In this study, we found the age group with the highest antibiotic exposure to be 0–1 month, with a rate of 72.7 DOT/100pd. Interestingly, in contrast to our findings, other studies mentioned earlier with specific NICU data [30,32] reported antibiotic use in the NICU not exceeding that of their PICU data. NICU wards with higher levels of specialization often report a higher use of antimicrobials, reflecting the complexity of cases treated, including higher rates of complications, severity of illness, and elevated infection risk in extremely premature neonates [30]. Further, our cohort included nearly 50% postinterventional or postsurgical patients, who require postoperative antibiotic prophylaxis for 1–5 days, depending on the intervention. This cohort includes neonates who were operated within the first month of life due to cardiac and abdominal birth defects. Accordingly, the proportion of cephalosporine use, one of the most frequently used antimicrobial groups for perioperative prophylaxis, was high with 22%. As this study targeted prescribing volume and overall antibiotic exposure, we did not differentiate between the treatment of proven infections and antibiotic prophylaxis. Two thirds of the antibiotics prescribed in this study belong to the WHO AWaRe category “Access”, with a low risk for resistance development, but one third belongs to the category “Watch”, that includes broad-spectrum antibiotics with an increased risk for resistance development. Very few patients were treated with drugs belonging to the “Reserve” group. While the latter is a positive result, the relevant volume of “Watch” prescriptions calls for caution not to overprescribe, because resistance rates in children still tend to be low in comparison to adults. However, an assessment of treatment accuracy was not within the scope of this study. Furthermore, our study identified the group of patients who died during their PICU stay as having the highest antimicrobial use, with a rate of 91.5 DOT/100pd. This could be attributed to the more complicated cases that led to death, that were possibly treated with multiple antibiotics to avoid death by infection.

5. Limitations

This quality control study has several limitations. First, this study is a retrospective analysis that covered the years 2019–2021 including the outbreak of SARS-CoV-2, which could have influenced antibiotic prescribing. It is worth noting that the COVID-19 pandemic disrupted numerous aspects of the healthcare system, including AMS programs. The complex presentation of the disease, particularly in adults, resulted in increased antimicrobial prescribing and the assessment of antimicrobial appropriateness became more challenging.
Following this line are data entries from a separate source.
Definition claim_values (raw : gmap string ClaimValue) (name : string) : list string :=
  if bool_decide (name = "") then []
  else match raw !! name with
       | Some (CString v) => [v]
       | Some (CArray items) => omap id items
       | Some (CStrings items) => items
       | _ => []
       end.

(** [readClaims] *)
Definition readClaims (subject : string) (raw : gmap string ClaimValue) : Claims :=
  mkClaims subject (claim_value raw "email") (claim_value raw "preferred_username") (claim_value raw "name") raw.

Record OIDCConfig := mkOIDCConfig {
  oc_UsernameClaim : string;
  oc_RoleClaim : string;
  oc_RoleMappings : gmap string string;
  oc_DefaultRole : string;
  oc_AllowSignup : bool
}.

Definition rank (r : Role) : Z :=
  match r with RoleAdmin => 3 | RoleOperator => 2 | RoleViewer => 1 | RoleOther _ => 0 end.

Definition morePrivileged (a b : Role) : bool := rank a >? rank b.

Definition usernameFor (cfg : OIDCConfig) (c : Claims) : string :=
  let named := claim_value (c_raw c) (oc_UsernameClaim cfg) in
  if negb (bool_decide (named = "")) then named
  else default "" (List.find (fun s => negb (bool_decide (s = ""))) [c_PreferredUsername c; c_Email c; c_Subject c]).

(** What the provider's library makes of the callback: the ID token's nonce,
    subject and claims, or an error. *)
Record IDToken := mkIDToken { it_Nonce : string; it_Subject : string; it_claims : result string (gmap string ClaimValue) }.

Record OidcIO := mkOidcIO {
  oi_read : option string; oi_write : option string; oi_revoke : option string; oi_success : option string
}.

Section Oidc.
Context `{GF : GoFmt}.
Furthermore, social distancing measures and reduced interaction among healthcare staff contributed to communication issues and may have impacted exchange between healthcare providers and AMS teams [43]. Second, this study was carried out at a single centre. Because of that, we cannot assume our findings to be transferable to other local institutions or to other healthcare systems. Third, we only assessed data over a three-year period, limiting our ability to evaluate larger temporal changes. During the study period, the AMS program at our hospital included antibiotic guidelines and 24/7 access to infectiology specialists, but no in-person visits from AMS teams. Before–after comparisons are planned for the future at the study hospital. Fourth, cumulative LOS data from the hospital medical controlling department were used for DOT/100pd calculations. This prevented the calculation of individual DOT/pd values and resulted in single numerical DOT/100pd values for each group. Statistical inter-group comparisons were not allowed with this data structure. Last, Switzerland is a high-income country, which may limit the generalizability of our findings to a global scale. While AMS programs are generally labour-intense and often led by physicians, microbiologists, and pharmacists, a shortage of specifically trained personnel in low- and middle- income countries might hinder effective implementation [36].

6. Conclusions

This quality control study examined the antibiotic exposure of critically ill children and adolescents at the University Children’s Hospital Zurich from 2019 to 2021. The overall exposure was moderate compared to findings from published international reports and increased yearly, potentially under the influence of the COVID-19 pandemic. As reports on antibiotic use in critically ill children and adolescents are still incomplete, further research, possibly as part of local AMS programs, is required to identify areas of improvement in antimicrobial treatment in this age group.

Supplementary Materials

The following supporting information can be downloaded at: https://www.mdpi.com/article/10.3390/children11060731/s1, Supplementary material.

Author Contributions

Conceptualization, V.G. and P.B.; Data curation, A.F.; Formal analysis, M.H. and V.G.; Investigation, A.F.; Methodology, V.G. and P.B.; Project administration, P.B.; Resources, L.J.S.; Software, M.H., V.G., and V.J.; Supervision, P.B.; Visualization, M.H.; Writing—original draft, A.F.; Writing—review and editing, A.F., M.H., V.G., V.J., L.J.S., and P.B. All authors have read and agreed to the published version of the manuscript.

Funding

This research was an investigator-initiated study. This research received no external funding.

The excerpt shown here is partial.